**How to complete this task:** The records sit below. Return every line in them that holds the word "returns".

**Given data:**
###

(** A sink that refuses every record with the error value 7. *)
Definition failing_sink : Sink StateNode := fun _ _ => Some (ErrValue 7).

Definition creation_roots : StateRoots := {| OldStateRoot := [0]; NewStateRoot := [12] |}.

(** The account maps Passes 1 and 2 build for the two diffs. *)
Definition diffB (a b : NodeIterator) : AccountMap :=
  match createdAndUpdatedState env a b [] [] with
  | (_, inl (m, _)) => m
  | _ => ∅
  end.

Definition diffA (a b : NodeIterator) : AccountMap :=
  match createdAndUpdatedState env a b [] [] with
  | (_, inl (_, paths)) =>
      match deletedOrUpdatedState env a b paths stateNodeAppender [] with
      | (_, inl m) => m
      | _ => ∅
      end
  | _ => ∅
  end.

Definition params (inter : bool) (watched : list bytes) : Params :=
  {| IntermediateStateNodes := inter; IntermediateStorageNodes := true;
     WatchedAddresses := watched; WatchedStorageSlots := [] |}.

(** A block whose state root is the root of [created_trie]. *)
Definition block12 : Block :=
  {| b_Root := [12]; b_Number := 7; b_Hash := [7; 7]; b_ParentHash := [6; 6] |}.

End Demo.

(** A service with two subscriptions: "a" (payload channel 1, quit channel
    2) and "b" (payload channel 3, quit channel 4).  Channels 1, 3 and 4 take
    one value, channel 2 none. *)
Module DemoMock.
Import Mocks.

Definition rt : SubsRuntime :=
  {| range_subs := map_to_list; range_subs_perm := fun m => reflexivity _ |}.

Definition subs : gmap string Subscription :=
  <["a" := {| PayloadChan := Some 1; sub_QuitChan := Some 2 |}]>
    (<["b" := {| PayloadChan := Some 3; sub_QuitChan := Some 4 |}]> ∅).
(* ===== verification/Prelude.v ===== *)
(** * HyperCom: a verification library for the server, its protocol and its client

    HyperCom is a forum and mail server with its command line and graphical
    clients, in C++. A client opens a TCP connection, through a SOCKS5 proxy
    or not, runs a Noise NK handshake against the server's static key, proves
    its identity by signing a challenge, and exchanges framed requests and
    answers; the server keeps everything in one SQLite database; private
    messages are encrypted end to end by the clients.

    ** The parts, and where they are modelled

    The protocol (common/protocol), shared by both ends:
    - [Wire]: protocol_limits, endian_codec, byte_reader, byte_writer,
      record_list_codec. A reader is a state-passing function that may fail;
      [WireFormat] and [WireLaws] are what a message structure promises.
    - [TextField], [Codec]: text_field_codec, and the fields of messages.
    - [Framing]: message_type, error_code, frame_codec, length_prefixed_stream.
    - [SessionMessages], [ContentMessages], [SocialMessages]: the structures of
      every message, one module each, with its [write_to] and [read_from].
      [Fuzz] has all of them at once, and the harness of tools/fuzz.

    Cryptography (common/crypto). libsodium is a parameter: its primitives are
    the class [Sodium.Sodium], its documented behaviour [Sodium.SodiumLaws],
    which the concrete (insecure) [Sodium.toy_sodium] satisfies.
    - [Noise]: the cipher and symmetric states, both sides of the handshake, the
      transport, and the server's channel (server/net/noise_channel).
    - [DirectMessages]: identities, session keys, the ratchet, the envelope, and
      the client's courier (client/dm).
    - [Recovery]: the recovery phrase and its list of 2048 words.

    The server (server):
    - [Config], [ConfigFile]: hypercom.conf; [Startup]: server_main.cpp and the
      static key; [Migrations]: migration_runner.cpp.
    - [Connection]: connection_socket, session_state, connection_registry;
      [RateLimit]: rate_limiter, rate_tracker.
    - [Database]: the schema with its constraints as finite maps, and the
      execution of statements by an engine in which any call may fail
      ([sql_fails], a field of the class [Environment] with the clock and the
      random generator); [Repositories], [SocialRepositories]: one operation per
      method of server/db/*_repository.
    - [Handlers], [Server]: one definition per handler, the router, the rate
      limits, the loop over the input. The state is a [machine]: the world
      (database, clock, entropy, log), the rate tracker and the connection.
    - [Admin]: the administration socket and its commands.
    - [Runtime]: server_runtime, the server as a whole, as a transition system
      of which the steps are the events a server can see. [EventLoop]: the loop
      itself on Linux, over a table of descriptors and what epoll watches of
      them (event_loop, unique_descriptor, tcp_listener, admin_listener, the
      start, the dispatch of events); [LoopSound] has its theorems.
    - [ServerMain]: server_main.cpp, from the arguments to the exit code.

    The client (client):
    - [ClientOptions]: links, connect files and the command line; [Hex] and
      [TextTools] are what they share with the server.
    - [Files], [Keystore]: secrets at rest, the registry of servers and its
      commands.
    - [ClientNet]: the socket, the SOCKS5 negotiation, the encrypted connection,
      typed messages; [ClientSession]: the login. The network is the list of
      answers [recv] and [send] give.
    - [ClientCommands]: the commands of cli_*_commands.cpp; [ClientMain]:
      cli_main.cpp from the arguments to the exit code.
    - [GraphicalClient]: the state of the window and of its servers, the actions
      of ui_*_actions.cpp and server_actions.cpp, the start and the service of
      a frame in gui_main.cpp; [GraphicalUse] has the steps a person and the
      frames can make it take.
    - [Drawing]: the panels of draw_*.cpp and the frame of gui_main.cpp. A
      drawing function shows widgets in order; what the person does with each
      is an argument ([Person]); it has no result where the sources walk freed
      memory. [I18n] is the table of texts, [Presentation] the scale, the zoom
      and the welcome sequence in floating point, [Audio] the music.
    - [RenderLoop]: the loop of frames and main, down to the exit code.

    The tools (tools): [Tools] has adminctl_main.cpp and keygen_main.cpp.

    Effects are state passing, with the combinators of [Prelude]
    ([state], [fallible], [zoom]); an operation that returns false in the
    sources returns [false], [None] or an error text here. Strings and byte
    vectors are lists of bytes, machine integers are [Z] with the wrap written
    out where the sources can wrap.

    ** What the theorems show

    - Bytes: reading undoes writing, and only canonical encodings are read
      ([SessionMessages], [ContentMessages], [SocialMessages], [ClientOptions],
      [ConfigFile], [Recovery], [Keystore]); the UTF-8 validator is exactly the
      set of encodings of allowed characters ([TextField]).
    - The channel: the handshake gives both ends the same two keys, then
      messages are opened in order, once, and only if the peer sealed them, and
      no nonce is used twice ([Noise]); the same for a client over a network
      that cuts and delays ([ClientChannel]), which dials only its proxy.
    - The database: whatever clients send and whatever calls fail it stays well
      formed ([Integrity], [Guarantees]); a request does a sequence of the
      changes its session is permitted and nothing else ([Permissions]); a
      stranger changes nothing and an account only what is its own
      ([Guarantees]); transactions happen in full or not at all
      ([Transactions], [Migrations]).
    - Sessions: a session is an account's only after a valid signature of its
      challenge, and its identity never changes ([Sessions]).
    - Mail: pages of a mailbox are exact ([Reads], [Mailbox]); a message that is
      sealed is opened by its recipient if its text is a valid field, which the
      sender does not check, and what opens was sealed for it
      ([DirectMessages]).
    - The server as a whole: connection caps, registries and the database are
      sound in every reachable state ([Runtime]); the event loop takes only
      such steps, leaks no descriptor, listens to every connection and stops at
      a signal ([LoopSound]); every start of the program leads there, with the
      key pair of its key file, which it announces ([ServerMain]); the loop over the input ends, and the cutting of the
      stream does not matter ([InputLoop]).
    - Both ends together: the connect file the server writes leads the client to
      it ([Startup]), and the owner of an account logs in ([ClientLogin]); what
      becomes of the mail a client fetches ([ClientMail]), who can read the
      mail it sends and how unreadable mail blocks a mailbox for good
      ([MailDelivery]); two runs of the program exchange a
      message through the server, from the command lines to what is printed
      ([CommandLine]); the first frame of the window logs in and shows the
      forums of the server's database ([FirstFrame]). The rate limits are in
      force in all of these: what is asked of the tracker is room for the
      requests counted ([RateLimit.room], [ClientLogin.admitted]), which a
      server that was just started has under the default configuration.
    - The clients: an identity, once made, is the one of every later run
      ([ClientMain]), and the recovery phrase restores the seed it is derived
      from ([Keystore]); the graphical client leaves a server alone until its
      warning is acknowledged, and several ways in which it falls short of what
      it says ([GraphicalUse], [GraphicalTop8], [FrameFacts]). Whatever a person
      presses and types in the frames of a run, the program takes only the
      steps of [GraphicalUse] ([RenderLoop]), so that what is shown there to
      hold of them holds of the program with its window; left alone it does
      nothing ([FrameFacts]); its scale stays readable ([Presentation]).
    - The tools: what an operator types is what the server runs, and the keys
      generated are those that the server and the clients use ([Tools]).

    [Effects] and [Scenario] are tools: lifting what statements preserve to
    programs, and a concrete environment with a small database on which the
    theorems with hypotheses are instantiated.

    ** Fuel and bounds

    Loops without a structural argument run on fuel that is never exhausted:
    [process_messages] and [drain_loop] on the length of the buffer, as every
    message takes five bytes or more ([InputLoop.input_loop_ends]);
    [parse_lines] on the length of the text plus one, as every line takes a byte
    but the last; [split_loop] and [split_tokens] on the length of the text;
    [decimal] on 20 digits, enough for 64 bits; [thread_rounds] on the depth
    the query itself is limited to. The attempts of the client's reads
    ([MAX_RECEIVE_ATTEMPTS], [MAX_READ_ATTEMPTS]) are those of the sources.

    ** Not modelled

    Positions, colours and the animated backdrop of what is drawn (aero_theme,
    aero_decorations), and the calls of GLFW, OpenGL, Dear ImGui and miniaudio,
    of which the answers are arguments; socket options, directories and the
    permissions of files; the branches for Windows; SQLite's backup and
    pragmas; the SQL text, of which the meaning on the tables is written out;
    the calls of libsodium, the file system, the network and the kernel, of
    which the answers are arguments; prepare_session of gui_startup.cpp, which
    nothing calls; the tests, which drive the code modelled here. *)

From stdpp Require Export base tactics list numbers option gmap strings.
From Stdlib Require Export ZArith Lia.
From Stdlib Require Strings.Byte Strings.String.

###

**Written answer:**
    ([state], [fallible], [zoom]); an operation that returns false in the
    sources returns [false], [None] or an error text here. Strings and byte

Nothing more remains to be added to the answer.